(Beginning of STUDY MATERIAL)

Lemma identify_sdv2_card s :
  cs s = true -> cmd s = [] -> md s = Ready -> out s = [0; 0; 1; 0xAA] ->
  app_cmd s = false -> idle s = true -> (polls s < 1000)%nat -> whole_blocks (mem s) ->
  exists s', yields identify_sdv2 s card_type s' /\ online s' /\ mem s' = mem s.
Proof.
  intros Hcs Hc Hm Ho Ha Hi Hp Hb.
  destruct (leave_idle_card (polls s) (Z.to_nat 1000) (set_out [] s)) as (s1 & Hy & [Hs1 Ha1 Hi1 Hb1] & Hm1);
    try done; [by apply settled_empty |]. pose proof Hs1 as (Hc1 & Hmd1 & _).
  set (ocr := [if block_addr then 0xC0 else 0x80; 0xFF; 0x80; 0]).
  set (s2 := set_out (response (0 :: ocr)) (set_cs true (set_out [] s1))).
  exists (set_out [] (set_out ocr s2)). split; [| split; [| done]].
  - intros lg. unfold identify_sdv2.
    destruct (receive_four s [0; 0; 1; 0xAA] [] Hcs ltac:(split; [done | by rewrite Hm]) Ho eq_refl lg) as [lg1 ->].
    cbn [byte_at lookup list_lookup default Z.eqb Pos.eqb andb]. destruct (Hy lg1) as [lg2 E]. 
    change (byte_at [0; 0; 1; 170] 2) with 1. change (byte_at [0; 0; 1; 170] 3) with 170. cbn [Z.eqb Pos.eqb andb]. rewrite E. cbn [negb].
    destruct (send_online s1 58 0 ocr s2) with (lg := lg2) as [lg3 E3]; try done.
    { unfold SdCardModel.execute. simpl. unfold r1. simpl. by rewrite Ha1, Hi1. }
    { split; [done | simpl; by rewrite Hmd1]. }
    change CMD58 with 58. rewrite E3. cbn [Z.eqb].
    destruct (receive_four (set_out ocr s2) ocr [] eq_refl ltac:(split; [done | simpl; by rewrite Hmd1]) eq_refl eq_refl lg3) as [lg4 ->].
    eexists. unfold card_type, ocr. by destruct block_addr.
  - split; try done. by apply settled_empty.
Qed.

Lemma identify_card s : powered s -> exists s', yields identify s card_type s' /\ online s' /\ mem s' = mem s.
Proof.
  intros [Hs Ha Hp Hb]. pose proof Hs as (Hc & Hm & _).
  set (s1 := set_idle true (set_md Ready (set_out (response [1]) (set_cs true (set_out [] s))))).
  set (s2 := set_out (response [1; 0; 0; 1; 0xAA]) (set_cs true (set_out [] (set_out [] s1)))).
  destruct (identify_sdv2_card (set_out [0; 0; 1; 0xAA] s2)) as (s' & Hy & Hon & Hmem); try done.
  exists s'. split; [| done]. intros lg. unfold identify, send_cmd. change (test_mask CMD0 128) with false. 
  change (test_mask CMD8 128) with false. change CMD0 with 0. change CMD8 with 8. cbv iota.
  destruct (send_plain_card s 0 0 1 [] s1) with (lg := lg) as [lg1 ->]; try done.
  { unfold SdCardModel.execute. simpl. by rewrite Ha. }
  cbn [Z.eqb Pos.eqb].
  destruct (send_plain_card (set_out [] s1) 8 0x1AA 1 [0; 0; 1; 0xAA] s2) with (lg := lg1) as [lg2 ->]; try done.
  { by apply settled_empty. }
  { unfold SdCardModel.execute. simpl. by rewrite Ha. }
  cbn [Z.eqb Pos.eqb]. apply Hy.
Qed.

Lemma initialize_card d :
  Stat d = STA_NOINIT -> powered (card (spi d)) ->
  exists d', disk_initialize 0 d = (0, d') /\ ready_disk d' /\ mem (card (spi d')) = mem (card (spi d)).
Proof.
  intros Hst Hpow. unfold disk_initialize, disk_status. cbn [negb Z.eqb].
  assert (card_inserted (card (spi d)) = true) as -> by done. rewrite Hst. change (Z.ldiff STA_NOINIT STA_NODISK) with 1.
  cbn [Z.eqb spi]. destruct (spi d) as [s lg]. cbn [card] in *.
  unfold power, CS_H, CS_L, rcvr_mmc. cbn [card log]. cbn [board_power spi_select spi_receive the_card spi_card].
  set (s0 := set_cs false (set_cs true s)).
  destruct (clock_in 10 s0) as [l s1] eqn:E. pose proof (receive_deselected 10 s0 eq_refl) as Hs1. rewrite E in Hs1. simpl in Hs1. subst s1.
  destruct (identify_card s0) as (s' & Hy & [Hs Ha Hi Hb] & Hmem).
  { destruct Hpow as [(? & ? & ?) ? ? ?]. split; try done. }
  match goal with |- context [identify (mk_bus s0 ?x)] => destruct (Hy x) as [lg1 ->] end.
  assert (negb (card_type =? 0) = true) as -> by (unfold card_type; by destruct block_addr).
  deselecting. eexists. split; [done |]. split; [| done].
  split; try done; try (unfold card_type; simpl; by destruct block_addr).
Qed.
End facts.

(** ** The driver refines an array of sectors *)

Inductive request :=
| Read (sector count : Z)
| Write (sector count : Z) (data : bytes).

(** The specification: sectors of 512 bytes. *)
Definition array_read (m : Z -> bytes) (sector count : Z) : bytes := concat (m <$> seqZ sector count).
Definition array_write (m : Z -> bytes) (sector count : Z) (data : bytes) : Z -> bytes := fun i =>
  if (sector <=? i) && (i <? sector + count) then take 512 (drop (Z.to_nat (512 * (i - sector))) data) else m i.

Definition array_step (m : Z -> bytes) (r : request) : bytes * (Z -> bytes) :=
  match r with
  | Read sector count => (array_read m sector count, m)
  | Write sector count data => ([], array_write m sector count data)
  end.
Fixpoint array_run (m : Z -> bytes) (l : list request) : list (DRESULT * bytes) :=
  match l with
  | [] => []
  | r :: l => let '(data, m) := array_step m r in (RES_OK, data) :: array_run m l
  end.

(** The driver. *)
Definition disk_step {W} {SB : SdBus W} (r : request) (d : disk (W := W)) : DRESULT * bytes * disk (W := W) :=
  match r with
  | Read sector count => disk_read 0 sector count d
  | Write sector count data => let '(res, d) := disk_write 0 data sector count d in (res, [], d)
  end.
Fixpoint disk_run {W} {SB : SdBus W} (l : list request) (d : disk (W := W)) : list (DRESULT * bytes) :=
  match l with
  | [] => []
  | r :: l => let '(res, data, d) := disk_step r d in (res, data) :: disk_run l d
  end.

(** A request for sectors of the card, with a whole number of sectors to write. *)
Definition valid (block_addr : bool) (r : request) : Prop :=
  match r with
  | Read sector count => in_range block_addr sector count
  | Write sector count data =>
      in_range block_addr sector count /\ count < 2 ^ 32 /\ length data = (512 * Z.to_nat count)%nat
  end.

Lemma sectors_array m n : forall a, sectors m a n = array_read m a (Z.of_nat n).
Proof.
  induction n as [|n IH]; intros a; [done |]. unfold array_read. rewrite seqZ_cons by lia.
  cbn [sectors]. rewrite IH, fmap_cons. simpl concat. unfold array_read.
  replace (Z.pred (Z.of_nat (S n))) with (Z.of_nat n) by lia. by rewrite <- Z.add_1_r.
Qed.

Lemma sectors_ext m m' n : (forall i, m i = m' i) -> forall a, sectors m a n = sectors m' a n.
Proof. intros H. induction n as [|n IH]; intros a; [done |]. cbn [sectors]. by rewrite H, IH. Qed.

(** Blocks written one by one are the sectors written at once. *)
Lemma written_array n : forall m m' a data i,
  (forall j, m j = m' j) -> written m a data n i = array_write m' a (Z.of_nat n) data i.
Proof.
  induction n as [|n IH]; intros m m' a data i Hm; unfold array_write.
  - cbn [written]. destruct (Z.leb_spec a i), (Z.ltb_spec i (a + Z.of_nat 0)); try lia; apply Hm.
  - cbn [written]. rewrite (IH _ (stored m' a (take 512 data))) by (intros j; unfold stored; destruct (j =? a); [done | apply Hm]).
    unfold array_write, stored. rewrite Nat2Z.inj_succ, drop_drop.
    destruct (Z.leb_spec (a + 1) i), (Z.leb_spec a i), (Z.ltb_spec i (a + 1 + Z.of_nat n)),
      (Z.ltb_spec i (a + Z.succ (Z.of_nat n))), (Z.eqb_spec i a); try lia; try done; cbn [andb].
    + do 2 f_equal. lia.
    + subst i. by rewrite Z.sub_diag.
Qed.

Section refinement.
Context (block_addr : bool) (csd : bytes) (ncr nac nbusy : nat).
#[local] Instance card_bus : SdBus sd_card := spi_card block_addr csd ncr nac nbusy.
#[local] Set Default Proof Using "All".
Hypothesis Hncr : (ncr <= 9)%nat.
Hypothesis Hnac : (nac < 1000)%nat.
Hypothesis Hbusy : (nbusy < 5000)%nat.

(** The card holds the array. *)
Definition holds (d : disk (W := sd_card)) (m : Z -> bytes) : Prop :=
  ready_disk block_addr nbusy d /\ forall i, mem (card (spi d)) i = m i.

Lemma request_refines r d m :
  valid block_addr r -> holds d m ->
  exists d', disk_step r d = (RES_OK, (array_step m r).1, d') /\ holds d' (array_step m r).2.
Proof.
  intros Hv [Hd Hm]. destruct r as [sector count|sector count data]; simpl in Hv.
  - destruct (read_card block_addr csd ncr nac nbusy Hncr Hnac Hbusy sector count d Hd Hv) as (d' & E & Hd' & Hmem).
    exists d'. cbn [disk_step]. rewrite (sectors_ext _ m _ Hm), sectors_array in E. destruct Hv as (? & ? & _).
    rewrite Z2Nat.id in E by lia. split; [exact E |]. split; [done |]. intros i. by rewrite Hmem.
  - destruct Hv as (Hr & Hc & Hl).
    destruct (write_card block_addr csd ncr nac nbusy Hncr Hnac Hbusy data sector count d Hd Hr Hc Hl) as (d' & E & Hd' & Hmem).
    exists d'. split; [cbn [disk_step]; change card_bus with (the_card block_addr csd ncr nac nbusy); by rewrite E |]. split; [done |]. intros i. rewrite Hmem.
    rewrite (written_array _ _ m) by done. destruct Hr as (? & ? & _). by rewrite Z2Nat.id by lia.
Qed.

Lemma requests_refine l : forall d m, Forall (valid block_addr) l -> holds d m -> disk_run l d = array_run m l.
Proof.
  induction l as [|r l IH]; intros d m Hv Hd; [done |]. apply list.Forall_cons in Hv as [Hv Hl].
  destruct (request_refines r d m Hv Hd) as (d' & E & Hd'). cbn [disk_run array_run]. rewrite E.
  destruct (array_step m r) as [data m']. by rewrite (IH d' m').
Qed.

(** C4: With a card of version 2 on the bus that answers commands within ten
    bytes, delivers a block within a thousand, is busy for less than five thousand
    after a write and leaves the idle state within a thousand requests, the driver
    refines an array of sectors: initialisation succeeds, and any sequence of
    reads and writes of sectors of the card returns what the array returns, byte
    for byte and without errors. *)
Theorem disk_refines_array (l : list request) (d : disk) :
  Stat d = STA_NOINIT -> powered nbusy (card (spi d)) -> Forall (valid block_addr) l ->
  exists d', disk_initialize 0 d = (0, d') /\ disk_run l d' = array_run (mem (card (spi d))) l.
Proof.
  intros Hst Hp Hl. destruct (initialize_card block_addr csd ncr nac nbusy Hncr Hnac Hbusy d Hst Hp) as (d' & E & Hd & Hm).
  exists d'. split; [exact E |]. apply requests_refine; [done |]. split; [done |]. intros i. by rewrite Hm.
Qed.
End refinement.

(** An erased card, and a request that writes two sectors and reads one of them
    and the next. *)
Definition erased : sd_card := mk_card false [] [] Ready false true 3 (fun _ => replicate 512 0xFF).
Definition two_sectors : bytes := replicate 512 1 ++ replicate 512 2.

Lemma disk_refines_array_witness :
  exists d', @disk_initialize _ (spi_card true csd_v2 2 10 20) 0 (mk_disk STA_NOINIT 0 (mk_bus erased [])) = (0, d')
    /\ @disk_run _ (spi_card true csd_v2 2 10 20) [Write 7 2 two_sectors; Read 8 2] d'
       = [(RES_OK, []); (RES_OK, replicate 512 2 ++ replicate 512 0xFF)].
Proof.
  destruct (disk_refines_array true csd_v2 2 10 20 ltac:(lia) ltac:(lia) ltac:(lia)
              [Write 7 2 two_sectors; Read 8 2] (mk_disk STA_NOINIT 0 (mk_bus erased []))) as (d' & E & R).
  - reflexivity.
  - split; [split; [reflexivity | split; [reflexivity | exists 0%nat; split; [lia | reflexivity]]] | reflexivity | simpl; lia |].
    intros a. reflexivity.
  - repeat constructor; unfold in_range; try lia; reflexivity.
  - exists d'. split; [exact E |]. etransitivity; [exact R | vm_compute; reflexivity].
Defined.
End SdCardModel.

(End of STUDY MATERIAL)

* [EXERCISE BRIEF] In the listing above, find the line containing "set (s2 := set_out (response [1;" and the line containing "assert (card_inserted (card", then repeat those two lines and everything between them exactly.

* [EXERCISE ANSWER]
  set (s2 := set_out (response [1; 0; 0; 1; 0xAA]) (set_cs true (set_out [] (set_out [] s1)))).
  destruct (identify_sdv2_card (set_out [0; 0; 1; 0xAA] s2)) as (s' & Hy & Hon & Hmem); try done.
  exists s'. split; [| done]. intros lg. unfold identify, send_cmd. change (test_mask CMD0 128) with false. 
  change (test_mask CMD8 128) with false. change CMD0 with 0. change CMD8 with 8. cbv iota.
  destruct (send_plain_card s 0 0 1 [] s1) with (lg := lg) as [lg1 ->]; try done.
  { unfold SdCardModel.execute. simpl. by rewrite Ha. }
  cbn [Z.eqb Pos.eqb].
  destruct (send_plain_card (set_out [] s1) 8 0x1AA 1 [0; 0; 1; 0xAA] s2) with (lg := lg1) as [lg2 ->]; try done.
  { by apply settled_empty. }
  { unfold SdCardModel.execute. simpl. by rewrite Ha. }
  cbn [Z.eqb Pos.eqb]. apply Hy.
Qed.

Lemma initialize_card d :
  Stat d = STA_NOINIT -> powered (card (spi d)) ->
  exists d', disk_initialize 0 d = (0, d') /\ ready_disk d' /\ mem (card (spi d')) = mem (card (spi d)).
Proof.
  intros Hst Hpow. unfold disk_initialize, disk_status. cbn [negb Z.eqb].
  assert (card_inserted (card (spi d)) = true) as -> by done. rewrite Hst. change (Z.ldiff STA_NOINIT STA_NODISK) with 1.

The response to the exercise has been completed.